- _What you need to do_: Please give every entry again, exactly as it reads.

- _Exercise materials_:
(** C27: on the description of echo.proto the generator prints the file that is checked
    in, line for line (the last blank line apart, which gofmt drops), and imports
    exactly the packages of its import block. *)
Theorem generates_echo :
  ∃ ps, Generate echo_local [echo_file] =
      [mkGenerated "proto/echo/v1/echo_ws.pb.go" ps ((decode <$> echo_lines) ++ [EmptyString])] ∧
    ∀ p, p ∈ ps ↔ p ∈ echo_imports.*2.
Proof.
  set (out := (genFile echo_path echo_local echo_file).1).
  exists (imports_of out). split; [by vm_compute|].
  assert (remove_dups (imports_of out) ≡ₚ echo_imports.*2) as Hp.
  { apply (bool_decide_unpack _). by vm_compute. }
  intros p. by rewrite <-Hp, elem_of_remove_dups.
Qed.

(** The echo service reads single requests, so [io] is imported, and used. *)
Lemma no_unused_import_witness :
  ∃ args, Line args ∈ (genFile echo_path echo_local echo_file).1 ∧
    is_comment (render args) = false ∧ ∃ name, ("io." +:+ name)%string ∈ args.
Proof.
  destruct (no_unused_import echo_path echo_local echo_file ioImport) as (args & i & Hl & Hc & _ & Hin).
  - apply (bool_decide_unpack _). by vm_compute.
  - exists args. split_and!; [done..|]. by exists (IdentName i).
Defined.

- _Finished exercise_:
(** C27: on the description of echo.proto the generator prints the file that is checked
    in, line for line (the last blank line apart, which gofmt drops), and imports
    exactly the packages of its import block. *)
Theorem generates_echo :
  ∃ ps, Generate echo_local [echo_file] =
      [mkGenerated "proto/echo/v1/echo_ws.pb.go" ps ((decode <$> echo_lines) ++ [EmptyString])] ∧
    ∀ p, p ∈ ps ↔ p ∈ echo_imports.*2.
Proof.
  set (out := (genFile echo_path echo_local echo_file).1).
  exists (imports_of out). split; [by vm_compute|].
  assert (remove_dups (imports_of out) ≡ₚ echo_imports.*2) as Hp.
  { apply (bool_decide_unpack _). by vm_compute. }
  intros p. by rewrite <-Hp, elem_of_remove_dups.
Qed.

(** The echo service reads single requests, so [io] is imported, and used. *)
Lemma no_unused_import_witness :
  ∃ args, Line args ∈ (genFile echo_path echo_local echo_file).1 ∧
    is_comment (render args) = false ∧ ∃ name, ("io." +:+ name)%string ∈ args.
Proof.
  destruct (no_unused_import echo_path echo_local echo_file ioImport) as (args & i & Hl & Hc & _ & Hin).
  - apply (bool_decide_unpack _). by vm_compute.
  - exists args. split_and!; [done..|]. by exists (IdentName i).
Defined.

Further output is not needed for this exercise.